[Start of section]
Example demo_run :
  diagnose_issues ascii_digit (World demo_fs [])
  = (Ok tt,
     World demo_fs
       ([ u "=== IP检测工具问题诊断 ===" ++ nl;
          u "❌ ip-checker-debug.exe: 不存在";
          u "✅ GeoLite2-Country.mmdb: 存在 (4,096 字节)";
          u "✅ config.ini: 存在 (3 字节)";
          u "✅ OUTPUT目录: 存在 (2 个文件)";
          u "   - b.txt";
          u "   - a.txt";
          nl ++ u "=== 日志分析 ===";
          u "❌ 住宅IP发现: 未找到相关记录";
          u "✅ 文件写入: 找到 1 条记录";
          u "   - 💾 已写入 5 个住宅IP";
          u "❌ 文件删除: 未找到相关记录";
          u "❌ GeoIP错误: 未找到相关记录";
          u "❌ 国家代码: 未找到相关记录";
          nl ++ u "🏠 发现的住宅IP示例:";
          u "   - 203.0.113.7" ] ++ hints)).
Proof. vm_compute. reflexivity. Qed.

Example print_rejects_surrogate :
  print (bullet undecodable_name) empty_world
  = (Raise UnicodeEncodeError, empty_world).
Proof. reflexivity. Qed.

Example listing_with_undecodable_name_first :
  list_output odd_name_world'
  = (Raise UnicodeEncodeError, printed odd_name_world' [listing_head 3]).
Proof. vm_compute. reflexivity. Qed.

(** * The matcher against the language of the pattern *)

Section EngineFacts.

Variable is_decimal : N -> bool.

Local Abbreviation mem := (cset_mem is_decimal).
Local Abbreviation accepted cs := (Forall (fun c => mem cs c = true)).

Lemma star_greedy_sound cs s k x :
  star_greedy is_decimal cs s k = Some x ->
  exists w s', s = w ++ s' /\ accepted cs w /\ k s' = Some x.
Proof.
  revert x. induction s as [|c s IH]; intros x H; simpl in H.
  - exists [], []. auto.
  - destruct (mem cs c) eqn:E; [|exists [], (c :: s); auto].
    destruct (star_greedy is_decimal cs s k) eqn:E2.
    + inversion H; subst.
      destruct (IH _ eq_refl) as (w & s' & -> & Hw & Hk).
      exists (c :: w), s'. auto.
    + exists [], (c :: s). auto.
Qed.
[End of section]
[Start of section]
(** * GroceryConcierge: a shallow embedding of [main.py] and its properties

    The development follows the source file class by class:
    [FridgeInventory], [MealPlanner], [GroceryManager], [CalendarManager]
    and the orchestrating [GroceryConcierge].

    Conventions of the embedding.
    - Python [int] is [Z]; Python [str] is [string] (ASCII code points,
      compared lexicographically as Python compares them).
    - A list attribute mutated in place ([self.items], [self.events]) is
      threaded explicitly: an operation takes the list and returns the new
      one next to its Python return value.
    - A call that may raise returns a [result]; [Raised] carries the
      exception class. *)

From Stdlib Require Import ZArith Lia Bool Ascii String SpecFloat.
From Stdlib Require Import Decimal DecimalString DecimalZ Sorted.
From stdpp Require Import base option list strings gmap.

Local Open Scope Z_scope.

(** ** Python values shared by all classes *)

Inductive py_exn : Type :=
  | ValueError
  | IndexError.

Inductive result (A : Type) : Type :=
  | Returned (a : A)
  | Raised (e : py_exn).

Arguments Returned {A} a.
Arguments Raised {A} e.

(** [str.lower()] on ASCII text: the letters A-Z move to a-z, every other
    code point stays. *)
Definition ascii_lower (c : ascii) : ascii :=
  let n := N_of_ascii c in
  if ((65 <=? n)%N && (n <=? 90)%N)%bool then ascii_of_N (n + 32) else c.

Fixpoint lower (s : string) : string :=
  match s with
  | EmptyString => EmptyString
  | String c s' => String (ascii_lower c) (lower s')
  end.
[End of section]
[Start of section]
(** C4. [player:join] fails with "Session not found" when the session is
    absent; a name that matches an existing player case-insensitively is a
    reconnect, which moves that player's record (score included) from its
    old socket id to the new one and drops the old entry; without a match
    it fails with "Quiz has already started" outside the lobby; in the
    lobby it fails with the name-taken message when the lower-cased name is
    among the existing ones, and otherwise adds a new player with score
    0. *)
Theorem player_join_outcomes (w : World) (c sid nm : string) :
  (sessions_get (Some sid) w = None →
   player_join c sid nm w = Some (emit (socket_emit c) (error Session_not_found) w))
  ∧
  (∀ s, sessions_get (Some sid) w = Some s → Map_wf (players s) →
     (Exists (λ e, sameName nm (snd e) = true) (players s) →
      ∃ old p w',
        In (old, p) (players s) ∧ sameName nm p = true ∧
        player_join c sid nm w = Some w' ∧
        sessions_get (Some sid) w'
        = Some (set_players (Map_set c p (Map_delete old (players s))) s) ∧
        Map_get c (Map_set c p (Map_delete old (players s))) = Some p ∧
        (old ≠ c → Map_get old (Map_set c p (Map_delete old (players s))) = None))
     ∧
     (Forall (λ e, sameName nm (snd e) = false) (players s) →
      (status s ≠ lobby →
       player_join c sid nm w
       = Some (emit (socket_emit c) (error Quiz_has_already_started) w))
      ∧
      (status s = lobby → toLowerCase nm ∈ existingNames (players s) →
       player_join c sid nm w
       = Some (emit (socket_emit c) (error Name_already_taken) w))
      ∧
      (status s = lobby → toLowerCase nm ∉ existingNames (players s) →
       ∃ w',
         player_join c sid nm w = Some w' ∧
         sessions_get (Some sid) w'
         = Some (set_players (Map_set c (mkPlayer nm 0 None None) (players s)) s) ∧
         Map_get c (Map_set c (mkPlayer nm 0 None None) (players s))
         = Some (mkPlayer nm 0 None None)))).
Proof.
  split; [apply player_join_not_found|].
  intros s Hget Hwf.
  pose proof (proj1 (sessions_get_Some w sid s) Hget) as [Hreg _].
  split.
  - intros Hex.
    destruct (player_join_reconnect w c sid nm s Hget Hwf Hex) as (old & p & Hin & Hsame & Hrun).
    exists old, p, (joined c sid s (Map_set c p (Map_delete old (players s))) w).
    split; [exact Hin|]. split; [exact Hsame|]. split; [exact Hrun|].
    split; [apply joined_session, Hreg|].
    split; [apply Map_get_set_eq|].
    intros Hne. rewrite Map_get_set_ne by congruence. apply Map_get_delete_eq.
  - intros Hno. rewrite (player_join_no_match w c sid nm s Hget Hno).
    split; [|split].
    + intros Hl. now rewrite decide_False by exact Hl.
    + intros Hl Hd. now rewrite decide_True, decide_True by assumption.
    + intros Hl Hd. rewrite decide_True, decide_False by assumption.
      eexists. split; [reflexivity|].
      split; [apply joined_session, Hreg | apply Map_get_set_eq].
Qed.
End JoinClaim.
[End of section]
**Task brief**
The answer must consist of every line above that holds the string "Require", copied exactly.

**Output below**
From Stdlib Require Import ZArith Lia Bool Ascii String SpecFloat.
From Stdlib Require Import Decimal DecimalString DecimalZ Sorted.
From stdpp Require Import base option list strings gmap.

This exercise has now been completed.